On the main stage, RuPaul welcomes fellow judge Michelle Visage and guest judges Mirai Nagasu, Rippon, and Wall. RuPaul shares the assignment of the main challenge, then the free-style program commences with Rippon and Visage as commentators. Yvie Oddle injures her ankle during the program. RuPaul then shares the runway category ("All That Glitters"), then the fashion show commences. After the contestants present their looks, RuPaul announces that Team Tuckpanistan is the winning team and A'keria C. Davenport is the main challenge winner. After the judges deliver their critiques, RuPaul asks the contestants to say who they think should be eliminated from the competition and why. After the contestants give their answers, the judges deliberate, then share the results with the group. Nina West, Ra'Jah O'Hara, and Scarlet Envy receive negative critiques, and Nina West is deemed safe. Ra'Jah O'Hara and Scarlet Envy place in the bottom and face off in a lip-sync contest to "Last Dance" (1978) by Donna Summer. Ra'Jah O'Hara wins the lip-sync and Scarlet Envy is eliminated from the competition.

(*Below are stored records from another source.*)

(* ===== verification/ScuDma.v ===== *)
(** * SCU-DMA (scu/scu_dma.c, scu/dma.h, scu/ic.h, cpu/intc.h)

    The three DMA levels of the SCU: programming their registers, starting and
    stopping them, waiting for them, and the interrupts at the end of a
    transfer.  The hardware and the functions of the BIOS are parameters. *)

From S2P Require Import Prelude Bits CallbackList.

(** ** Hardware and BIOS

    [dsta n] is what the [n]th read of the register DSTA gives, and [level_end n]
    the level, if any, whose end-of-transfer interrupt is taken before that read.
    The BIOS keeps the interrupt mask of the SCU and the table of interrupt
    handlers. *)
Inductive ihr :=
| NullIhr
| scu_dma_level_ihr (level : Z)
| dma_illegal_ihr.

Class Machine := {
  dsta : nat → Z;
  level_end : nat → option Z;
  bios : Type;
  bios_mask_get : bios → Z;
  bios_mask_set : Z → bios → bios;
  bios_mask_chg : Z → Z → bios → bios;
  bios_ihr_set : Z → ihr → bios → bios;
}.

(** ** Constants *)

Definition D0EN : Z := 0x0010.
Definition SCU (x : Z) : Z := 0x25FE0000 + x.
Definition SCU_DMA_LEVEL_COUNT : Z := 3.
Definition CPU_CACHE_THROUGH : Z := 0x20000000.
Definition CPU_SR_I_BITS_MASK : Z := 0x000000F0.
Definition SCU_DMA_MODE_DIRECT : Z := 0x00.
Definition SCU_DMA_MODE_INDIRECT : Z := 0x01.
Definition SCU_DMA_START_FACTOR_ENABLE : Z := 0x07.
Definition SCU_IC_INTERRUPT_LEVEL_2_DMA_END : Z := 0x49.
Definition SCU_IC_INTERRUPT_LEVEL_1_DMA_END : Z := 0x4A.
Definition SCU_IC_INTERRUPT_LEVEL_0_DMA_END : Z := 0x4B.
Definition SCU_IC_INTERRUPT_DMA_ILLEGAL : Z := 0x4C.
Definition SCU_IC_MASK_NONE : Z := 0x00000000.
Definition SCU_IC_MASK_LEVEL_2_DMA_END : Z := 0x00000200.
Definition SCU_IC_MASK_LEVEL_1_DMA_END : Z := 0x00000400.
Definition SCU_IC_MASK_LEVEL_0_DMA_END : Z := 0x00000800.
Definition SCU_IC_MASK_DMA_ILLEGAL : Z := 0x00001000.
Definition SCU_IC_MASK_ALL : Z := 0x0000BFFF.
Definition LEVEL_STATE_IDLING : Z := 0x00.
Definition LEVEL_STATE_WORKING : Z := 0x01.

(** [REGISTER_BLOCK_OFFSET] *)
Definition REGISTER_BLOCK_OFFSET (level : Z) : Z := Z.shiftl (Z.land level SCU_DMA_LEVEL_COUNT) 5.

(** ** Data *)

Record scu_dma_handle_t := Handle { dnr : Z; dnw : Z; dnc : Z; dnad : Z; dnmd : Z }.

(** The union [scu_dma_xfer_type]: its member [indirect] is the first word. *)
Record scu_dma_xfer_t := Xfer { xfer_len : Z; xfer_dst : Z; xfer_src : Z }.
Definition xfer_indirect (x : scu_dma_xfer_t) : Z := xfer_len x.

Record scu_dma_level_cfg_t := Cfg { mode : Z; stride : Z; update : Z; xfer : scu_dma_xfer_t }.

Record level_state := LevelState { flags : Z; level_callback : callback_t }.

(** What the program does that can be seen from outside: writes to I/O
    registers, calls of functions of a client, calls of such functions by an
    interrupt, and the purge of the CPU cache. *)
Inductive io_event :=
| IoWrite (address value : Z)
| IoCall (entry : Z) (args : list Z)
| IoIsrCall (entry work : Z)
| IoCachePurge.

#[global] Instance io_event_eq_dec : EqDecision io_event.
Proof. solve_decision. Defined.

Section Scu.
Context `{Machine}.

Record scu_t := Scu {
  _level_state : list level_state;
  reg_sr : Z;
  scu_bios : bios;
  polls : nat;
  io : list io_event;
}.

Definition set_level_state ls (s : scu_t) : scu_t := Scu ls (reg_sr s) (scu_bios s) (polls s) (io s).
Definition set_reg_sr sr (s : scu_t) : scu_t := Scu (_level_state s) sr (scu_bios s) (polls s) (io s).
Definition set_bios b (s : scu_t) : scu_t := Scu (_level_state s) (reg_sr s) b (polls s) (io s).
Definition set_polls n (s : scu_t) : scu_t := Scu (_level_state s) (reg_sr s) (scu_bios s) n (io s).
Definition emit (e : io_event) (s : scu_t) : scu_t := Scu (_level_state s) (reg_sr s) (scu_bios s) (polls s) (io s ++ [e]).

Definition memory_write (address value : Z) : M scu_t unit := modify (emit (IoWrite address value)).

(** ** Interrupt masks *)

Definition cpu_intc_mask_get : M scu_t Z :=
  gets (λ s, Z.shiftr (Z.land (reg_sr s) CPU_SR_I_BITS_MASK) 4).

Definition cpu_intc_mask_set (mask : Z) : M scu_t unit :=
  modify (λ s, set_reg_sr (Z.lor (Z.land (reg_sr s) (Z.lxor CPU_SR_I_BITS_MASK 0xFFFFFFFF))
    (Z.land (Z.shiftl (u8 mask) 4) CPU_SR_I_BITS_MASK)) s).

Definition scu_ic_mask_get : M scu_t Z := gets (λ s, bios_mask_get (scu_bios s)).
Definition scu_ic_mask_set (mask : Z) : M scu_t unit := modify (λ s, set_bios (bios_mask_set mask (scu_bios s)) s).
Definition scu_ic_mask_chg (and_mask or_mask : Z) : M scu_t unit :=
  modify (λ s, set_bios (bios_mask_chg and_mask or_mask (scu_bios s)) s).
Definition scu_ic_ihr_set (vector : Z) (h : ihr) : M scu_t unit :=
  modify (λ s, set_bios (bios_ihr_set vector h (scu_bios s)) s).
Definition scu_dma_illegal_set (h : ihr) : M scu_t unit := scu_ic_ihr_set SCU_IC_INTERRUPT_DMA_ILLEGAL h.

(** ** Levels *)

Definition get_level (level : Z) : M scu_t level_state :=
  ls ← gets _level_state;
  lift (arr_get ls level).

Definition set_flags (level f : Z) : M scu_t unit :=
  ls ← gets _level_state;
  l ← lift (arr_get ls level);
  ls ← lift (arr_set ls level (LevelState f (level_callback l)));
  modify (set_level_state ls).

(** [_scu_dma_level0_handler], [_scu_dma_level1_handler] and
    [_scu_dma_level2_handler] *)
Definition _scu_dma_level_handler (level : Z) : M scu_t unit :=
  _ ← set_flags level LEVEL_STATE_IDLING;
  l ← get_level level;
  s ← gets id;
  s ← lift (callback_call (λ f w s, Ok (emit (IoIsrCall f w) s)) (level_callback l) s);
  modify (λ _, s).

(** A read of DSTA, before which an interrupt may be taken. *)
Definition scu_dma_status_get : M scu_t Z :=
  n ← gets polls;
  _ ← match level_end n with Some level => _scu_dma_level_handler level | None => mret tt end;
  _ ← modify (set_polls (S n));
  mret (dsta n).

Definition scu_dma_level0_busy : M scu_t Z := v ← scu_dma_status_get; mret (Z.land v 0x00010030).
Definition scu_dma_level1_busy : M scu_t Z := v ← scu_dma_status_get; mret (Z.land v 0x00020300).
Definition scu_dma_level2_busy : M scu_t Z := v ← scu_dma_status_get; mret (Z.land v 0x00003000).

Definition scu_dma_level_busy (level : Z) : M scu_t Z :=
  match Z.land level SCU_DMA_LEVEL_COUNT with
  | 1 => scu_dma_level1_busy
  | 2 => scu_dma_level2_busy
  | _ => scu_dma_level0_busy
  end.

Definition scu_dma_level_fast_start (level : Z) : M scu_t unit :=
  memory_write (SCU (Z.lor D0EN (REGISTER_BLOCK_OFFSET level))) 0x00000101.

Definition scu_dma_level_stop (level : Z) : M scu_t unit :=
  _ ← memory_write (SCU (Z.lor D0EN (REGISTER_BLOCK_OFFSET level))) 0x00000000;
  set_flags level LEVEL_STATE_IDLING.

Definition scu_dma_stop : M scu_t unit :=
  _ ← scu_dma_level_stop 0;
  _ ← scu_dma_level_stop 1;
  scu_dma_level_stop 2.

(** The loop of [scu_dma_level_wait], with [fuel] rounds at most. *)
Fixpoint scu_dma_level_wait (fuel : nat) (level : Z) : M scu_t unit :=
  match fuel with
  | O => raise OutOfFuel
  | S fuel =>
      l ← get_level level;
      if negb (flags l =? LEVEL_STATE_WORKING) then mret tt
      else
        busy ← scu_dma_level_busy level;
        if busy =? 0x00000000 then mret tt else scu_dma_level_wait fuel level
  end.

Definition scu_dma_level_start (fuel : nat) (level : Z) : M scu_t unit :=
  _ ← when (level =? 2) (scu_dma_level_wait fuel 1);
  _ ← scu_dma_level_wait fuel level;
  scu_dma_level_fast_start level.

Definition scu_dma_level_end_set (level : Z) (callback : callback_handler) (work : Z) : M scu_t unit :=
  ls ← gets _level_state;
  l ← lift (arr_get ls level);
  ls ← lift (arr_set ls level (LevelState (flags l) (callback_set callback work)));
  modify (set_level_state ls).

Definition scu_dma_level_unused_get : M scu_t Z :=
  b ← scu_dma_level_busy 0;
  if negb (b =? 0x00) then mret 0
  else
    b ← scu_dma_level_busy 1;
    if negb (b =? 0x00) then mret 1
    else
      b ← scu_dma_level_busy 2;
      if negb (b =? 0x00) then mret 2 else mret (-1).

(** ** Configuration *)

Definition scu_dma_config_buffer (handle : scu_dma_handle_t) (cfg : scu_dma_level_cfg_t) : outcome scu_dma_handle_t :=
  let md := Z.land (dnmd handle) (Z.lxor 0x01010107 0xFFFFFFFF) in
  let x := xfer cfg in
  h ← (if Z.land (mode cfg) 0x01 =? SCU_DMA_MODE_DIRECT then
         _ ← require (negb (xfer_len x =? 0x00000000));
         _ ← require (negb (xfer_dst x =? 0x00000000));
         _ ← require (negb (xfer_src x =? 0x00000000));
         Ok (Handle (Z.lor CPU_CACHE_THROUGH (xfer_src x)) (Z.lor CPU_CACHE_THROUGH (xfer_dst x)) (xfer_len x) (dnad handle) md)
       else
         _ ← require (negb (xfer_indirect x =? 0));
         Ok (Handle 0x00000000 (Z.lor CPU_CACHE_THROUGH (xfer_indirect x)) 0x00000000 (dnad handle) (Z.lor md 0x01000000)));
  Ok (Handle (dnr h) (dnw h) (dnc h) (Z.lor 0x00000100 (Z.land (stride cfg) 0x07))
        (Z.lor (dnmd h) (Z.land (update cfg) 0x00010100))).

Definition scu_dma_config_set (fuel : nat) (level start_factor : Z) (handle : scu_dma_handle_t) : M scu_t unit :=
  _ ← assert_ (level <=? 2);
  _ ← assert_ (start_factor <=? 7);
  _ ← when (level =? 2) (scu_dma_level_wait fuel 1);
  _ ← scu_dma_level_wait fuel level;
  _ ← scu_dma_level_stop level;
  _ ← set_flags level LEVEL_STATE_WORKING;
  let reg_ptr := SCU (REGISTER_BLOCK_OFFSET level) in
  _ ← memory_write reg_ptr (dnr handle);
  _ ← memory_write (reg_ptr + 4) (dnw handle);
  _ ← memory_write (reg_ptr + 8) (dnc handle);
  _ ← memory_write (reg_ptr + 12) (dnad handle);
  let reg_dxen := reg_ptr + 16 in
  _ ← memory_write (reg_ptr + 20) (Z.lor (dnmd handle) start_factor);
  when (negb (start_factor =? SCU_DMA_START_FACTOR_ENABLE)) (memory_write reg_dxen 0x00000100).

Definition _internal_scu_dma_init : M scu_t unit :=
  _ ← scu_dma_stop;
  let scu_mask := Z.lor (Z.lor (Z.lor SCU_IC_MASK_LEVEL_0_DMA_END SCU_IC_MASK_LEVEL_1_DMA_END)
                    SCU_IC_MASK_LEVEL_2_DMA_END) SCU_IC_MASK_DMA_ILLEGAL in
  _ ← scu_ic_mask_chg SCU_IC_MASK_ALL scu_mask;
  _ ← scu_ic_ihr_set SCU_IC_INTERRUPT_LEVEL_0_DMA_END (scu_dma_level_ihr 0);
  _ ← scu_ic_ihr_set SCU_IC_INTERRUPT_LEVEL_1_DMA_END (scu_dma_level_ihr 1);
  _ ← scu_ic_ihr_set SCU_IC_INTERRUPT_LEVEL_2_DMA_END (scu_dma_level_ihr 2);
  _ ← scu_dma_illegal_set NullIhr;
  ls ← gets _level_state;
  ls ← lift (for_up 3 0 (λ level ls, arr_set ls level (LevelState LEVEL_STATE_IDLING callback_init)) ls);
  _ ← modify (set_level_state ls);
  scu_ic_mask_chg (Z.lxor scu_mask 0xFFFFFFFF) SCU_IC_MASK_NONE.

End Scu.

== Production and broadcast ==
The episode originally aired on April 4, 2019.

The two songs in the free-style program have clips of spoken word by RuPaul and former contestants on the show, including Alyssa Edwards, Laganja Estranja, Latrice Royale, and Valentina. Team Tuckpanistan performs to "Shade".

Michael Cuby of Nylon said that during the lip-sync contest, Scarlet Envy "let loose, literally cutting up the gold gown she had been wearing to reveal a perfectly-in-theme sequined jumpsuit that she proceeded to jump around the stage in, seemingly without a care in the world".

=== Fashion ===
For the main stage, RuPaul wears a gold dress and a blonde wig. For the fashion show, the contestants present gold outfits. A'keria C. Davenport has a gown and a large blonde wig. Brooke Lynn Hytes has a dress with a white boa and she carries a cigarette on a holder. Silky Nutmeg Ganache wears a jumpsuit and a red wig. She carries a gold hand fan. Yvie Oddly has a black-and-gold outfit with a headpiece. She walks with a gold cane and reveals her buttocks at the back of the stage. Shuga Cain wears an Aztec warrior-inspired outfit with a headpiece with large feathers. Plastique Tiara has large white wings and a gold headpiece with smaller wings. Ra'Jah O'Hara has a catsuit with a matching mask across her face. She has a short blonde wig. Vaness Vanjie Mateo has a corset and a face mask resembling rabbit ears. Nina West wears a viking-inspired outfit with a horned helmet and long blonde braids. Scarlet Envy has a gold dress and a long red wig.

== Reception ==
Kate Kulzick of The A.V. Club gave the episode a rating of 'B+'. Daniel Reynolds of The Advocate wrote, "While A'keria Davenport ended up winning the mini- and maxi-challenge of the Draglympics, Connie stole the spotlight as one of the most hilarious guests in recent Drag Race history." Sam Brooks ranked the "Last Dance" performance number 114 in The Spinoffs 2019 "definitive ranking" of the show's 162 lip-sync contests to date.